Start of Block

(** Source: internal/bbsim/devices/olt.go:821-869, [OltDevice.processOltMessages]. *)
Definition handle_olt_message (m : Message) : M OltDevice unit :=
  match m with
  | OltIndication st =>
      match st with
      | UP => Event olt_fsm OltInternalTxEnable ;; Event olt_oper_fsm "enable" ;; skip
      | DOWN => Event olt_fsm OltInternalTxDisable ;; Event olt_oper_fsm "disable" ;; skip
      end ;;
      sendOltIndication st
  | MsgAlarmIndication a => sendAlarmIndication a
  | NniIndication st port => sendNniIndication st port
  | PonIndication st port => handle_pon_indication st port
  | _ => skip
  end.

(** Source: internal/bbsim/devices/olt.go:797-815, [OltDevice.processOltMessages]
    (take the next message, if there is one); the result tells whether the loop
    goes on. *)
Definition recv_olt : M OltDevice bool :=
  s ← get;
  match channel s with
  | ChOpen (m :: q) => modify (fun s => s <| channel := ChOpen q |>) ;; handle_olt_message m ;; mret true
  | ChClosed (m :: q) =>
      modify (fun s => s <| channel := ChClosed q |>) ;; handle_olt_message m ;; mret true
  | ChClosed [] => mret false
  | _ => mret true
  end.

(** Source: internal/bbsim/devices/olt.go:505-530, [OltDevice.Enable] (a
    reconnection: the ONUs are rediscovered and their loops and streams
    renewed). *)
Definition reconnect_pon (p : nat) : M OltDevice unit :=
  s ← get;
  match Pons s !! p with
  | None => skip
  | Some pp =>
      (if decide (pp_InternalState pp = ponStateDisabled) then send_olt (PonIndication UP (pp_ID pp))
       else skip) ;;
      for_each (onu_ids p s) (fun i =>
        (if decide (ControlledActivation s <> OnlyONU) then on_onu p i ReDiscoverOnu else skip) ;;
        on_onu p i (upd_onu (fun o => o <| o_goroutines ::= S |>) ;;
          t ← get;
          for_each (seq 0 (length (o_UniPorts (onu t)))) (fun u => on_uni u Uni_UpdateStream)))
  end.

(** Source: internal/bbsim/devices/olt.go, [OltDevice.Enable].  The call ends
    when the stream is closed; this is what it does before it waits. *)
Definition Enable (stream : Stream) : M OltDevice (option error) :=
  s ← get;
  if decide (olt_InternalState s = OltInternalStateDeleted)
  then mret (Some "Cannot enable OLT while it is rebooting") else
  let rebootFlag := enableContext s in
  (if rebootFlag then cancel_context else skip) ;;
  modify (fun s => s <| enableContext := true |> <| OpenoltStream := stream |> <| loops ::= S |>) ;;
  send_olt (OltIndication UP) ;;
  for_each (Nnis s) (fun n => send_olt (NniIndication UP (nni_ID n))) ;;
  (if rebootFlag then for_each (seq 0 (length (Pons s))) reconnect_pon
   else if decide (ControlledActivation s = Default \/ ControlledActivation s = OnlyONU) then
     for_each (Pons s) (fun pp => send_olt (PonIndication UP (pp_ID pp)))
   else skip) ;;
  mret None.

(** Source: internal/bbsim/devices/olt.go, [OltDevice.EnableIndication]. *)
Definition EnableIndication (stream : Stream) : M OltDevice (option error) :=
  publish_olt "OLT-enable-received" ;; Enable stream.

(** ** Calls from VOLTHA *)

(** Look a PON port and an ONU of it up. *)
Definition find_onu (s : OltDevice) (intfId onuId : Z) : error + nat * nat :=
  match GetPonById s intfId with
  | None => inl "Cannot find PonPort"
  | Some p =>
      match Pons s !! p ≫= (fun pp => GetOnuById pp onuId) with
      | None => inl "Cannot find Onu"
      | Some i => inr (p, i)
      end
  end.

Definition nil_deref {A : Type} : M OltDevice A :=
  panic "invalid memory address or nil pointer dereference".

(** Source: internal/bbsim/devices/olt.go, [OltDevice.SetAlarm]. *)
Definition SetAlarm (interfaceId : Z) (interfaceType alarmStatus : string) : M OltDevice (option error) :=
  s ← get;
  if decide (interfaceType = "nni" /\ HasNni s interfaceId = false) then mret (Some "NNI not present in olt")
  else if decide (interfaceType = "pon" /\ HasPon s interfaceId = false)
  then mret (Some "PON not present in olt")
  else send_olt (MsgAlarmIndication (LosInd (InterfaceIDToPortNo interfaceId interfaceType) alarmStatus)) ;;
       mret None.

(** Source: internal/bbsim/devices/olt.go, [OltDevice.ActivateOnu].  An unknown
    serial number is dereferenced as nil. *)
Definition ActivateOnu (intfId onuId : Z) (sn : SerialNumber) : M OltDevice (option error) :=
  s ← get;
  match GetPonById s intfId with
  | None => mret (Some "Cannot find PonPort")
  | Some p =>
      lift_upd flow_res (fun r s => s <| flow_res := r |>) (enable_onu_maps intfId onuId) ;;
      match Pons s !! p ≫= (fun pp => GetOnuBySn pp sn) with
      | None => nil_deref
      | Some i =>
          publish_olt "ONU-activate-indication-received" ;;
          on_onu p i (SetID onuId ;; Event onu_fsm OnuTxEnable) ;;
          mret None
      end
  end.

(** Source: internal/bbsim/devices/olt.go, [OltDevice.DeleteOnu]. *)
Definition DeleteOnu (intfId onuId : Z) : M OltDevice (option error) :=
  s ← get;
  match find_onu s intfId onuId with
  | inl e => mret (Some e)
  | inr (p, i) =>
      (if decide (onu_state p i s <> OnuStateDisabled) then on_onu p i (Event onu_fsm OnuTxDisable) ;; skip
       else skip) ;;
      s ← get;
      cur ← Current (pon_fsm p);
      (if decide (olt_InternalState s = OltInternalStateEnabled /\ cur = ponStateEnabled)
       then olt_spawn (TRediscover p i) else skip) ;;
      mret None
  end.

(** Source: internal/bbsim/devices/olt.go, [OltDevice.DisableOlt]. *)
Definition DisableOlt : M OltDevice (option error) :=
  publish_olt "OLT-disable-received" ;;
  s ← get;
  for_each (Pons s) (fun pp =>
    if decide (pp_InternalState pp = ponStateEnabled) then send_olt (PonIndication DOWN (pp_ID pp)) else skip) ;;
  send_olt (OltIndication DOWN) ;;
  mret None.

(** Source: internal/bbsim/devices/olt.go, [OltDevice.ReenableOlt]. *)
Definition ReenableOlt : M OltDevice (option error) :=
  publish_olt "OLT-reenable-received" ;;
  send_olt (OltIndication UP) ;;
  s ← get;
  for_each (Pons s) (fun pp =>
    if decide (pp_InternalState pp = ponStateDisabled) then send_olt (PonIndication UP (pp_ID pp)) else skip) ;;
  mret None.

End of Block

● **WORK TO BE COMPLETED**:
Return the span of lines in the data above that opens at the line with "when the stream" and closes at the line with "(if rebootFlag then cancel_context", exactly, ends included, nothing else.

● **RESPONSE FOR THIS EXERCISE**:
    when the stream is closed; this is what it does before it waits. *)
Definition Enable (stream : Stream) : M OltDevice (option error) :=
  s ← get;
  if decide (olt_InternalState s = OltInternalStateDeleted)
  then mret (Some "Cannot enable OLT while it is rebooting") else
  let rebootFlag := enableContext s in
  (if rebootFlag then cancel_context else skip) ;;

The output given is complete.